> WHAT THE TASK ASKS
The required output is the lines below from the line containing "Proof. intros. unfold" to the line containing "(dsp_pm_writereg _ _)) _ =>", inclusive, retyped exactly. No other lines belong in it.

(INFORMATION SHOWN)

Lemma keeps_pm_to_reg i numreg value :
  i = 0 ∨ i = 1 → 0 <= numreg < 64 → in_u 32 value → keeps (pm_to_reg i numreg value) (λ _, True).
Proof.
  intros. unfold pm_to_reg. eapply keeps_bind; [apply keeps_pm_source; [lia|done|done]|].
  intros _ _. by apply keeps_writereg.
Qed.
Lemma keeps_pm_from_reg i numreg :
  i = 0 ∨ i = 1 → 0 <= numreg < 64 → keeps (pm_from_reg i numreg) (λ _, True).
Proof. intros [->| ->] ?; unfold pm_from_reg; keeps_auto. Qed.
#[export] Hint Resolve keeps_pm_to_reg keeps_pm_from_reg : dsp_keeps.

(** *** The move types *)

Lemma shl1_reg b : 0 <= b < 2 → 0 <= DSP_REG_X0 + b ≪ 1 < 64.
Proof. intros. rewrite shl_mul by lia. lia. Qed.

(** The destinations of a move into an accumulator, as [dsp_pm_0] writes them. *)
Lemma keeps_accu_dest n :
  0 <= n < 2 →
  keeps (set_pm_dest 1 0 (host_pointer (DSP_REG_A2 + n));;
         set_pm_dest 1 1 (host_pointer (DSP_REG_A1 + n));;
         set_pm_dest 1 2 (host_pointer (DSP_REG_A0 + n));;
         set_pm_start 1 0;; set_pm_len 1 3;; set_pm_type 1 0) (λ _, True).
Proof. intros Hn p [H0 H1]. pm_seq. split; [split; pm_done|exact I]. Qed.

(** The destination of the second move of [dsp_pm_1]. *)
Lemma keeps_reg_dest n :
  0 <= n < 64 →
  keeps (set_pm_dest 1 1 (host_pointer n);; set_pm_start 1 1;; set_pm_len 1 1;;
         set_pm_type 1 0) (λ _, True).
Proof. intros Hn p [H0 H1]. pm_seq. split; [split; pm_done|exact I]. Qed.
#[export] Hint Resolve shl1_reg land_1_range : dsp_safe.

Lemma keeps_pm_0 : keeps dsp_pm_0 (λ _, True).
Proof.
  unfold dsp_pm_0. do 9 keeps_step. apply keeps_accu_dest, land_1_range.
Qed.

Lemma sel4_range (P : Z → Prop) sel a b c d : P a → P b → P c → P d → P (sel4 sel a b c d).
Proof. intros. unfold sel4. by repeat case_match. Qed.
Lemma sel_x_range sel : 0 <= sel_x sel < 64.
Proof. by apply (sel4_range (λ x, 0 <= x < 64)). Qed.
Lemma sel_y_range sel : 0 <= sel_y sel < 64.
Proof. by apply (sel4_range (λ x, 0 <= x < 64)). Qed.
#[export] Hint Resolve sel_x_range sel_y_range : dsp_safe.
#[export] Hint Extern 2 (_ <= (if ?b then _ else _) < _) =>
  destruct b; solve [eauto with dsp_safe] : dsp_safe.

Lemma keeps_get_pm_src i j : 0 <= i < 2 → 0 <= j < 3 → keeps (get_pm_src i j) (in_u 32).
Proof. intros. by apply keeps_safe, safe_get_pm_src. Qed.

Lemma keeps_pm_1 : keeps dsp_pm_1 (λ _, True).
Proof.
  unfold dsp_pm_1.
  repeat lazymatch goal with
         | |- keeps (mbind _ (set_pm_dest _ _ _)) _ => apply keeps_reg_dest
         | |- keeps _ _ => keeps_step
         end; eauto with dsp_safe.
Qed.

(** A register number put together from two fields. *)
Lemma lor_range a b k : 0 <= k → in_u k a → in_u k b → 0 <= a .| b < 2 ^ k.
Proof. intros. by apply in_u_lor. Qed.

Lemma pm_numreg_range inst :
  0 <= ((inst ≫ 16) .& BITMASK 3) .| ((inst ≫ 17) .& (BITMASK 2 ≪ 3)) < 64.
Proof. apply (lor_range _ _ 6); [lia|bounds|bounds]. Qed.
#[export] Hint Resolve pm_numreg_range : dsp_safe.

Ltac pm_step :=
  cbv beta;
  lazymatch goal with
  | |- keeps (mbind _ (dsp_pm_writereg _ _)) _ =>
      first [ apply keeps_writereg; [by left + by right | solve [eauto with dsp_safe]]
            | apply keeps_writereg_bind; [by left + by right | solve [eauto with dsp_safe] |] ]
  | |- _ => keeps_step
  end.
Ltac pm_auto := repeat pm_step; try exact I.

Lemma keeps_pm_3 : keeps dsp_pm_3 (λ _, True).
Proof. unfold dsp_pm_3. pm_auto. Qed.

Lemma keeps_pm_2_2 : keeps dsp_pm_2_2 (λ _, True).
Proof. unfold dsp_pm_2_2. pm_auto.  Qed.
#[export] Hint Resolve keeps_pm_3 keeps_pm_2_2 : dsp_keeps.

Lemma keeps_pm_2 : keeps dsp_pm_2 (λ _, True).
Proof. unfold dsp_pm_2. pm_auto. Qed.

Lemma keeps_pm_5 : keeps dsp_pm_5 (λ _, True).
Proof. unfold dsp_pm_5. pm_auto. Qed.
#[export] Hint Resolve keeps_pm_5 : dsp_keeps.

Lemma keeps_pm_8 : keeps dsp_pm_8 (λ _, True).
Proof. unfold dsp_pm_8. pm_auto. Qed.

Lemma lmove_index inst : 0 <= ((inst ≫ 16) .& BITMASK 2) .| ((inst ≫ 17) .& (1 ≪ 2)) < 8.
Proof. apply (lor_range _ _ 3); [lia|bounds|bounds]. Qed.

(End INFORMATION SHOWN)

> RESPONSE
Proof. intros. unfold sel4. by repeat case_match. Qed.
Lemma sel_x_range sel : 0 <= sel_x sel < 64.
Proof. by apply (sel4_range (λ x, 0 <= x < 64)). Qed.
Lemma sel_y_range sel : 0 <= sel_y sel < 64.
Proof. by apply (sel4_range (λ x, 0 <= x < 64)). Qed.
#[export] Hint Resolve sel_x_range sel_y_range : dsp_safe.
#[export] Hint Extern 2 (_ <= (if ?b then _ else _) < _) =>
  destruct b; solve [eauto with dsp_safe] : dsp_safe.

Lemma keeps_get_pm_src i j : 0 <= i < 2 → 0 <= j < 3 → keeps (get_pm_src i j) (in_u 32).
Proof. intros. by apply keeps_safe, safe_get_pm_src. Qed.

Lemma keeps_pm_1 : keeps dsp_pm_1 (λ _, True).
Proof.
  unfold dsp_pm_1.
  repeat lazymatch goal with
         | |- keeps (mbind _ (set_pm_dest _ _ _)) _ => apply keeps_reg_dest
         | |- keeps _ _ => keeps_step
         end; eauto with dsp_safe.
Qed.

(** A register number put together from two fields. *)
Lemma lor_range a b k : 0 <= k → in_u k a → in_u k b → 0 <= a .| b < 2 ^ k.
Proof. intros. by apply in_u_lor. Qed.

Lemma pm_numreg_range inst :
  0 <= ((inst ≫ 16) .& BITMASK 3) .| ((inst ≫ 17) .& (BITMASK 2 ≪ 3)) < 64.
Proof. apply (lor_range _ _ 6); [lia|bounds|bounds]. Qed.
#[export] Hint Resolve pm_numreg_range : dsp_safe.

Ltac pm_step :=
  cbv beta;
  lazymatch goal with
  | |- keeps (mbind _ (dsp_pm_writereg _ _)) _ =>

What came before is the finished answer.